Легко вспомнить любой современный фильм, в котором используется аналогичный эффект. Например, во время автомобильной погони в кульминации фильма «Превосходство Борна» (реж. Пол Гринграсс, 2004) герой фильма Джейсон Борн (Мэтт Дэймон) угоняет желтую «Волгу» у Московского дворца молодежи на Комсомольском проспекте, откуда по Бульварному кольцу выезжает на набережную Тараса Шевченко у гостиницы «Украина», затем попадает на Софийскую набережную, а потом обратно на набережную Тараса Шевченко – но очень быстро съезжает по Садовому кольцу в Маяковский тоннель, который превращается в некий очень длинный тоннель наподобие Лефортовского. Зрители фильма – особенно те, кто не знаком с географией Москвы, не обращают на это внимания, поскольку локации для погони подобраны максимально эффектно.

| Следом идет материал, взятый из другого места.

(** **** An epoch with a fraction *)

(** The child of a name. *)
Definition field_named (old : members) (v : ArrowArrayView) (n : string) (i : Z) (child : ArrowArrayView) : Prop :=
  ∃ cs, child_members old i = Some cs ∧ name cs = Some n ∧ view_child v i = Some child.
(** Children [ie] and [jf] are the epoch and the fraction, and no others. *)
Record epoch_fields (old : members) (v : ArrowArrayView) (ie jf : Z) (ea fa : ArrowArrayView) : Prop := {
  epoch_in : 0 <= ie < n_children old;
  fraction_in : 0 <= jf < n_children old;
  epoch_named : field_named old v FIELD_NAME_EPOCH ie ea;
  fraction_named : field_named old v FIELD_NAME_FRACTION jf fa;
  fields_named : ∀ i, 0 <= i < n_children old → ∃ cs n, child_members old i = Some cs ∧ name cs = Some n ∧
    (n = FIELD_NAME_EPOCH → i = ie) ∧ (n = FIELD_NAME_FRACTION → i = jf);
}.
Lemma elem_of_tail (x y : Z) l : x ≠ y → bool_decide (x ∈ y :: l) = bool_decide (x ∈ l).
Proof. intros Hne. apply bool_decide_ext. rewrite elem_of_cons. tauto. Qed.
Lemma find_fields_spec old v ie jf ea fa idx e0 f0 :
  epoch_fields old v ie jf ea fa → (∀ i, i ∈ idx → 0 <= i < n_children old) →
  find_fields idx old v e0 f0 =
    Some (if bool_decide (ie ∈ idx) then Some ea else e0, if bool_decide (jf ∈ idx) then Some fa else f0).
Proof.
  intros [Hie Hjf (ce & Hce & Hne & Hve) (cf & Hcf & Hnf & Hvf) Hall].
  assert (FIELD_NAME_EPOCH ≠ FIELD_NAME_FRACTION) as Hdiff by done.
  revert e0 f0. induction idx as [|i idx IH]; intros e0 f0 Hidx; [done|]. cbn [find_fields].
  destruct (Hall i (Hidx i ltac:(left))) as (cs & n & Hcs & Hn & He & Hf). rewrite Hcs. simpl. rewrite Hn. simpl.
  assert (∀ j, j ∈ idx → 0 <= j < n_children old) as Hidx' by (intros j Hj; apply Hidx; by right).
  destruct (decide (n = FIELD_NAME_EPOCH)) as [Hn1|Hn1].
  { rewrite bool_decide_true by done. specialize (He Hn1). subst i. rewrite Hve. simpl. rewrite IH by done.
    rewrite (bool_decide_true (ie ∈ ie :: idx)) by left.
    assert (ie ≠ jf) by (intros ->; congruence). rewrite elem_of_tail by done.
    by repeat case_bool_decide. }
  rewrite bool_decide_false by done. destruct (decide (n = FIELD_NAME_FRACTION)) as [Hn2|Hn2].
  { rewrite bool_decide_true by done. specialize (Hf Hn2). subst i. rewrite Hvf. simpl. rewrite IH by done.
    rewrite (bool_decide_true (jf ∈ jf :: idx)) by left.
    assert (ie ≠ jf) by (intros ->; congruence). rewrite elem_of_tail by done.
    by repeat case_bool_decide. }
  rewrite bool_decide_false by done. rewrite IH by done.
  assert (i ≠ ie ∧ i ≠ jf) as [? ?] by (split; intros ->; congruence).
  by rewrite !elem_of_tail by done.
Qed.
Lemma epoch_fraction_spec old v ie jf ea fa l :
  epoch_fields old v ie jf ea fa → epoch_fraction old v l = Done (Some ea, Some fa) l.
Proof.
  intros Hf. unfold epoch_fraction. rewrite (find_fields_spec old v ie jf ea fa); [|done|by intros i Hi; apply elem_of_zseq].
  by rewrite !bool_decide_true by (apply elem_of_zseq; apply Hf).
Qed.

А в финале фильма «Стиляги» (реж. Валерий Тодоровский, 2008) герой по имени Мэлс в 1956 году идет по некоему обобщенно-московскому переулку, который мог быть отснят как в Москве, так и в Минске или Санкт-Петербурге, – и вдруг после прямой монтажной склейки оказывается на Тверской улице, какой она была в 2007 году. У зрителя при этом не возникает протеста, переход абсолютно оправдан, хотя и нарушает географию. Смысл этой сцены в том, что жизнь не кончается с утратой отдельных иллюзий – наоборот, она будет длиться, и поэтому надо продолжать бороться за ее ценности.

Итак, ориентируясь в большой степени на «Нетерпимость» Дэвида Уорка Гриффита (считается, что фильм «Рождение нации» в России и СССР никогда не демонстрировался), советские кинематографисты создали новый тип киноискусства – типажно-монтажное кино, – характеризующийся драматургией и ориентированный в первую очередь на монтаж.

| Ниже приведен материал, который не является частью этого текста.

(* ===== verification/PyConverters.v ===== *)
(** * Columns to Python objects (the classes derived from IColumnConverter)

    A converter holds a view of a column and turns a row of it into a Python
    object.  The classes are the constructors of [converter], their members the
    arguments; [toPyObject] is the virtual function, and
    [getConverterFromSchema] (CArrowChunkIterator.cpp) chooses the class.

    Python itself is a parameter ([Python]): what a call of a Python function
    returns, which bytes are UTF-8, and how a dictionary takes a new pair.  Python
    objects are their values; counts of references and the want of memory for Python
    objects are left out. *)

From Stdlib Require Import Ascii.
From stdpp Require Import base numbers list option strings.
From S2P Require Import Prelude CInt CString Float Buffer Bits Bitmap Types Metadata Schema SchemaView.
From S2P Require Import ArrayView Decimal Cpp Double Convert.
#[local] Open Scope Z_scope.
#[local] Open Scope cpp_scope.
#[local] Set Warnings "-register-all".

(** ** Python *)

(** A slot of a list or a tuple may be NULL; [PyOther] are objects of the classes
    of Python modules, by identity. *)
Inductive PyObject : Set :=
  | PyNone | PyTrue | PyFalse
  | PyLong (z : Z)
  | PyFloat (bits : Z)
  | PyUnicode (utf8 : list Z)
  | PyByteArray (l : list Z)
  | PyBytes (l : list Z)
  | PyList (l : list (option PyObject))
  | PyTuple (l : list (option PyObject))
  | PyDict (l : list (PyObject * PyObject))
  | PyOther (id : Z).
(** What the converters call: a method of the context, [datetime.date.fromordinal],
    [datetime.time], [decimal.Decimal] and the method [scaleb] of a decimal. *)
Inductive callee : Set :=
  | Context (method : string)
  | datetime_date_fromordinal
  | datetime_time
  | decimal_Decimal
  | scaleb (decimal : PyObject).

Class Python : Type := {
  call : callee → list PyObject → option PyObject;       (* [None]: raised *)
  valid_utf8 : list Z → bool;
  set_item : list (PyObject * PyObject) → PyObject → PyObject → option (list (PyObject * PyObject));
}.

(** The functions run on the error indicator; NULL is [None]. *)
Abbreviation PM := (CM (option py_error)).
Definition set_indicator (p : py_error) : PM unit := cmod (λ _, Some p).
(** [PyErr_SetString(PyExc_Exception, ...); return nullptr] *)
Definition null_with (p : py_error) {A} : PM (option A) := set_indicator p ;;! cret None.

Section python.
Context `{!Python}.

(** [PyObject_CallFunction], [PyObject_CallMethod] *)
Definition py_call (f : callee) (args : list PyObject) : PM (option PyObject) :=
  match call f args with
  | Some o => cret (Some o)
  | None => null_with Raised
  end.
(** The memory of a string view. *)
Definition view_bytes (v : ArrowView) : option (list Z) :=
  match view_data v with
  | None => if view_size v =? 0 then Some [] else None
  | Some d => zslice d 0 (view_size v)
  end.
Definition PyUnicode_FromStringAndSize (l : list Z) : PM (option PyObject) :=
  if valid_utf8 l then cret (Some (PyUnicode l)) else null_with Raised.
(** [PyList_New(size)] and its slots, filled in order *)
Definition py_list (size : Z) (idx : list Z) (item : Z → PM (option PyObject)) : PM (option PyObject) :=
  if size <? 0 then null_with Raised
  else
    let fix go (l : list Z) : PM (list (option PyObject)) :=
      match l with
      | [] => cret []
      | i :: l' => let! o := item i in let! os := go l' in cret (o :: os)
      end in
    let! os := go idx in
    cret (Some (PyList os)).
(** [PyDict_SetItem(dict, key, value)]: the result is not looked at; NULL is not
    allowed. *)
Definition PyDict_SetItem (dict : list (PyObject * PyObject)) (key value : option PyObject) :
    PM (list (PyObject * PyObject)) :=
  match key, value with
  | Some k, Some v =>
      match set_item dict k v with
      | Some dict' => cret dict'
      | None => set_indicator Raised ;;! cret dict
      end
  | _, _ => λ _, Undefined
  end.
(** [PyDict_SetItemString(dict, key, value)] *)
Definition PyDict_SetItemString (dict : list (PyObject * PyObject)) (key : option string)
    (value : option PyObject) : PM (list (PyObject * PyObject)) :=
  let! name := cderef key in
  let! k := PyUnicode_FromStringAndSize (bytes_of_string name) in
  match k with
  | None => cret dict
  | Some _ => PyDict_SetItem dict k value
  end.

(** ** The classes *)
Inductive converter : Set :=
  | IntConverter (m_array : ArrowArrayView)
  | NumpyIntConverter (m_array : ArrowArrayView)
  | BooleanConverter (m_array : ArrowArrayView)
  | BinaryConverter (m_array : ArrowArrayView)
  | StringConverter (m_array : ArrowArrayView)
  | DateConverter (m_array : ArrowArrayView)
  | NumpyDateConverter (m_array : ArrowArrayView)
  | TimeConverter (m_array : ArrowArrayView) (m_scale : Z)
  | FloatConverter (m_array : ArrowArrayView)
  | NumpyFloat64Converter (m_array : ArrowArrayView)
  | DecimalFromIntConverter (m_array : ArrowArrayView) (m_precision m_scale : Z)
  | NumpyDecimalConverter (m_array : ArrowArrayView) (m_precision m_scale : Z)
  | DecimalFromDecimalConverter (m_array : ArrowArrayView) (m_scale : Z)
  | DecFloatConverter (m_array : ArrowArrayView) (m_exponent m_significand : option ArrowArrayView)
      (m_useNumpy : bool)
  | IntervalYearMonthConverter (m_array : ArrowArrayView) (useNumpy : bool) (m_scale : Z)
  | IntervalDayTimeConverterInt (m_array : ArrowArrayView) (useNumpy : bool)
  | IntervalDayTimeConverterDecimal (m_array : ArrowArrayView) (useNumpy : bool)
  | OneFieldTimeStampNTZConverter (m_array : ArrowArrayView) (m_scale : Z)
  | NumpyOneFieldTimeStampNTZConverter (m_array : ArrowArrayView) (m_scale : Z)
  | TwoFieldTimeStampNTZConverter (m_array : ArrowArrayView) (m_epoch m_fraction : option ArrowArrayView)
  | NumpyTwoFieldTimeStampNTZConverter (m_array : ArrowArrayView) (m_epoch m_fraction : option ArrowArrayView)
  | OneFieldTimeStampLTZConverter (m_array : ArrowArrayView) (m_scale : Z)
  | TwoFieldTimeStampLTZConverter (m_array : ArrowArrayView) (m_epoch m_fraction : option ArrowArrayView)
  | TwoFieldTimeStampTZConverter (m_array : ArrowArrayView) (m_epoch m_timezone : option ArrowArrayView)
      (m_scale : Z)
  | ThreeFieldTimeStampTZConverter (m_array : ArrowArrayView)
      (m_epoch m_fraction m_timezone : option ArrowArrayView)
  | ArrayConverter (m_array : ArrowArrayView) (m_item_converter : option converter)
  | MapConverter (m_array : ArrowArrayView) (m_key_converter m_value_converter : option converter)
  | ObjectConverter (m_array : ArrowArrayView) (m_properties : list (option string * option converter))
  | FixedSizeListConverter (m_array : ArrowArrayView).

В чистом виде типажно-монтажное направление обычно определяют как направление кинематографа, ориентированное на истории о коллективных героях («массы») с участием так называемых натурщиков («типажей») вместо профессиональных актеров. Считалось, что натурщики, обученные выражению эмоций через тело, физиогномику или жесты, больше подходят для съемок в кино, чем профессиональные актеры. В плане монтажа представители этого направления ориентировались на монтаж коротких выразительных кусков, то есть фактически на монтаж Гриффита, переосмысленный Кулешовым и другими советскими кинематографистами.

Особое место в списке величайших фильмов – новаторов советского кино занимают фильмы Сергея Эйзенштейна. Еще в своем первом фильме «Стачка» (1924) Эйзенштейн начал экспериментировать с тем, что он назвал «монтажом аттракционов» – сочетаниями эстетических стимулов для достижения определенной эмоциональной реакции зрителя:

Аттракцион (в разрезе театра) – всякий агрессивный момент театра, то есть всякий элемент его, подвергающий зрителя чувственному или психологическому воздействию, опытно выверенному и математически рассчитанному на определенные эмоциональные потрясения воспринимающего…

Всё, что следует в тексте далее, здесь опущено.